Stored items
----------------

(** C8. In the service, [deleteReceipt] with an id that no record of the
    list has changes nothing and issues no remote call, and a second
    [deleteReceipt] with the same id is such a call.  In the backend, on
    the sheets as [doGet] opens them, [handleDelete] always returns its
    success reply, and a second [handleDelete] with the same id returns it
    again.  For an id that is a primitive value (the ids of the client are
    strings): when no row of [Recibos] carries the id it leaves [Recibos] as
    it was; in every case the rows of [Itens] that remain are the earlier
    rows that do not refer to the id, so none refers to it; and the second
    [handleDelete] leaves [Itens] as the first one left it. *)
Theorem delete_idempotent :
  (forall configured receiptId st,
     (forall r, In r (receipts st) -> Receipt.id r <> receiptId) ->
     deleteReceipt configured receiptId st = (st, [])) /\
  (forall c1 c2 receiptId st,
     let st1 := fst (deleteReceipt c1 receiptId st) in
     (forall r, In r (receipts st1) -> Receipt.id r <> receiptId) /\
     deleteReceipt c2 receiptId st1 = (st1, [])) /\
  (forall P ss id,
     let before := Backend.openSheets ss in
     let after := snd (Backend.handleDelete P before id) in
     fst (Backend.handleDelete P before id)
       = Backend.Returned (Backend.deleted id) /\
     fst (Backend.handleDelete P (Backend.openSheets after) id)
       = Backend.Returned (Backend.deleted id) /\
     Backend.header (Backend.Itens after)
       = Backend.header (Backend.Itens before) /\
     (Backend.is_object id = false ->
      ((forall row, In row (Backend.rows (Backend.Recibos before)) ->
                    Backend.carries P id row = false) ->
       Backend.Recibos after = Backend.Recibos before) /\
      Backend.rows (Backend.Itens after)
        = filter (fun row => negb (Backend.refersTo P id row))
            (Backend.rows (Backend.Itens before)) /\
      (forall row, In row (Backend.rows (Backend.Itens after)) ->
                   Backend.refersTo P id row = false) /\
      Backend.Itens
        (snd (Backend.handleDelete P (Backend.openSheets after) id))
        = Backend.Itens after)).
Proof.
  split; [|split].
  - intros configured receiptId st Habsent. apply deleteReceipt_absent.
    apply find_none_iff. intros r Hr. apply String.eqb_neq.
    exact (Habsent r Hr).
  - intros c1 c2 receiptId st st1.
    assert (Hnone : find (fun r => String.eqb (Receipt.id r) receiptId)
                      (receipts st1) = None).
    { subst st1. unfold deleteReceipt.
      destruct (find _ (receipts st)) eqn:Hf; simpl;
        [apply find_id_filtered | exact Hf]. }
    split.
    + intros r Hr. apply String.eqb_neq.
      exact (proj1 (find_none_iff _ _) Hnone r Hr).
    + now apply deleteReceipt_absent.
  - intros P ss id before after.
    destruct (BackendFacts.openSheets_headers ss)
      as [[extraR HR] [extraI HI]].
    assert (Hitens : Backend.Itens after =
                     Backend.mkSheet (Backend.header (Backend.Itens before))
                       (filter (fun row => negb (Backend.refersTo P id row))
                          (Backend.rows (Backend.Itens before)))).
    { subst after before. unfold Backend.handleDelete.
      apply (BackendFacts.deleteItemsByReceiptId_filter P _ id extraI HI). }
    assert (HI' : Backend.header (Backend.Itens after)
                  = Backend.itemHeaders ++ extraI).
    { rewrite Hitens. exact HI. }
    split; [reflexivity|]. split; [reflexivity|].
    split; [now rewrite Hitens|]. intros _.
    split; [|split; [|split]].
    + intros Hnone. subst after before. unfold Backend.handleDelete.
      rewrite BackendFacts.findRowById_none;
        [reflexivity | | exact Hnone].
      intros H0. rewrite H0 in HR. discriminate HR.
    + now rewrite Hitens.
    + rewrite Hitens. intros row Hrow. apply filter_In in Hrow.
      destruct Hrow as [_ Hrow]. now apply negb_true_iff in Hrow.
    + unfold Backend.handleDelete at 1. unfold Backend.openSheets.
      cbn [snd Backend.Itens].
      rewrite (BackendFacts.getSheet_fixed (Backend.Itens after)
                 Backend.itemHeaders extraI) by (try discriminate; exact HI').
      rewrite (BackendFacts.deleteItemsByReceiptId_filter P _ id extraI HI').
      rewrite Hitens. cbn [Backend.header Backend.rows]. f_equal.
      apply forallb_filter_id. apply forallb_forall.
      intros row Hrow. apply filter_In in Hrow. tauto.
Qed.

Lemma delete_idempotent_witness :
  deleteReceipt true "id-9" (mkStore [unsyncedReceipt] false false)
  = (mkStore [unsyncedReceipt] false false, []).
Proof.
  apply (proj1 delete_idempotent).
  intros r [<-|[]]. discriminate.
Defined.

(** ** C9: the shopping-list simulation *)

Module AnalyticsFacts.
Import Analytics.

Lemma compareStores_ranked (a b : Simulation.t) :
  Qle_bool (compareStores a b) 0 = true <-> ranked a b.
Proof.
  rewrite Qle_bool_iff. unfold compareStores, ranked.
  destruct (Nat.eqb (Simulation.foundItems b) (Simulation.foundItems a))
    eqn:He; simpl.
  - apply Nat.eqb_eq in He. split.
    + intros H. right. split; [lia | lra].
    + intros [H|[_ H]]; [lia | lra].
  - apply Nat.eqb_neq in He. split.
    + intros H. left.
      assert (Hz : (Z.of_nat (Simulation.foundItems b)
                    <= Z.of_nat (Simulation.foundItems a))%Z).
      { rewrite Zle_Qle. lra. }
      lia.
    + intros [H|[H _]]; [|lia].
      assert (Hq : (inject_Z (Z.of_nat (Simulation.foundItems b))
                    <= inject_Z (Z.of_nat (Simulation.foundItems a)))%Q).
      { rewrite <- Zle_Qle. lia. }
      lra.
Qed.

Lemma ranked_total (a b : Simulation.t) :
  Qle_bool (compareStores a b) 0 = false -> ranked b a.
Proof.
  intros H. unfold ranked.
  destruct (Nat.lt_trichotomy (Simulation.foundItems a)
              (Simulation.foundItems b)) as [Hlt|[Heq|Hgt]].
  - now left.
  - right. split; [lia|].
    destruct (Qlt_le_dec (Simulation.total b) (Simulation.total a))
      as [Hq|Hq]; [lra|].
    assert (Hr : ranked a b) by (right; split; [exact Heq | exact Hq]).
    apply compareStores_ranked in Hr. congruence.
  - assert (Hr : ranked a b) by (left; exact Hgt).
    apply compareStores_ranked in Hr. congruence.
Qed.

Lemma insert_perm {A : Type} (compare : A -> A -> Q) (x : A) (l : list A) :
  Permutation (insert compare x l) (x :: l).
Proof.
  induction l as [|y l IH]; simpl; [reflexivity|].
  destruct (Qle_bool (compare x y) 0); [reflexivity|].
  rewrite IH. apply perm_swap.
Qed.

Lemma sort_perm {A : Type} (compare : A -> A -> Q) (l : list A) :
  Permutation (sort compare l) l.
Proof.
  induction l as [|x l IH]; simpl; [reflexivity|].
  unfold sort in *. simpl. rewrite insert_perm. now constructor.
Qed.

Lemma insert_sorted (x : Simulation.t) (l : list Simulation.t) :
  Sorted ranked l -> Sorted ranked (insert compareStores x l).
Proof.
  induction 1 as [|y l Hs IH Hhd]; simpl.
  - repeat constructor.
  - destruct (Qle_bool (compareStores x y) 0) eqn:Hc.
    + constructor; [now constructor|]. constructor.
      now apply compareStores_ranked.
    + constructor; [exact IH|].
      destruct l as [|z l]; simpl.
      * constructor. now apply ranked_total.
      * destruct (Qle_bool (compareStores x z) 0).
        -- constructor. now apply ranked_total.
        -- constructor. now inversion Hhd.
Qed.

Lemma sort_sorted (l : list Simulation.t) :
  Sorted ranked (sort compareStores l).
Proof.
  induction l as [|x l IH]; [constructor|].
  unfold sort in *. simpl. now apply insert_sorted.
Qed.

(** *** Maps and sets *)

Lemma includes_In (x : string) (l : list string) :
  includes x l = true <-> In x l.
Proof.
  unfold includes. rewrite existsb_exists. split.
  - intros [y [Hy He]]. apply String.eqb_eq in He. now subst.
  - intros H. exists x. split; [exact H | apply String.eqb_refl].
Qed.

Lemma includes_not_In (x : string) (l : list string) :
  includes x l = false <-> ~ In x l.
Proof.
  rewrite <- includes_In. destruct (includes x l); split; congruence.
Qed.

Lemma has_In {V : Type} (k : string) (m : list (string * V)) :
  has k m = true <-> In k (map fst m).
Proof.
  unfold has. rewrite existsb_exists, in_map_iff. split.
  - intros [kv [Hkv He]]. apply String.eqb_eq in He. now exists kv.
  - intros [kv [He Hkv]]. exists kv. split; [exact Hkv|].
    now apply String.eqb_eq.
Qed.

Lemma has_not_In {V : Type} (k : string) (m : list (string * V)) :
  has k m = false <-> ~ In k (map fst m).
Proof.
  rewrite <- has_In. destruct (has k m); split; congruence.
Qed.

----------------

Using the data above, restate word for word the lines from its opening line through the line that contains "- intros configured", and no more.

(** C8. In the service, [deleteReceipt] with an id that no record of the
    list has changes nothing and issues no remote call, and a second
    [deleteReceipt] with the same id is such a call.  In the backend, on
    the sheets as [doGet] opens them, [handleDelete] always returns its
    success reply, and a second [handleDelete] with the same id returns it
    again.  For an id that is a primitive value (the ids of the client are
    strings): when no row of [Recibos] carries the id it leaves [Recibos] as
    it was; in every case the rows of [Itens] that remain are the earlier
    rows that do not refer to the id, so none refers to it; and the second
    [handleDelete] leaves [Itens] as the first one left it. *)
Theorem delete_idempotent :
  (forall configured receiptId st,
     (forall r, In r (receipts st) -> Receipt.id r <> receiptId) ->
     deleteReceipt configured receiptId st = (st, [])) /\
  (forall c1 c2 receiptId st,
     let st1 := fst (deleteReceipt c1 receiptId st) in
     (forall r, In r (receipts st1) -> Receipt.id r <> receiptId) /\
     deleteReceipt c2 receiptId st1 = (st1, [])) /\
  (forall P ss id,
     let before := Backend.openSheets ss in
     let after := snd (Backend.handleDelete P before id) in
     fst (Backend.handleDelete P before id)
       = Backend.Returned (Backend.deleted id) /\
     fst (Backend.handleDelete P (Backend.openSheets after) id)
       = Backend.Returned (Backend.deleted id) /\
     Backend.header (Backend.Itens after)
       = Backend.header (Backend.Itens before) /\
     (Backend.is_object id = false ->
      ((forall row, In row (Backend.rows (Backend.Recibos before)) ->
                    Backend.carries P id row = false) ->
       Backend.Recibos after = Backend.Recibos before) /\
      Backend.rows (Backend.Itens after)
        = filter (fun row => negb (Backend.refersTo P id row))
            (Backend.rows (Backend.Itens before)) /\
      (forall row, In row (Backend.rows (Backend.Itens after)) ->
                   Backend.refersTo P id row = false) /\
      Backend.Itens
        (snd (Backend.handleDelete P (Backend.openSheets after) id))
        = Backend.Itens after)).
Proof.
  split; [|split].
  - intros configured receiptId st Habsent. apply deleteReceipt_absent.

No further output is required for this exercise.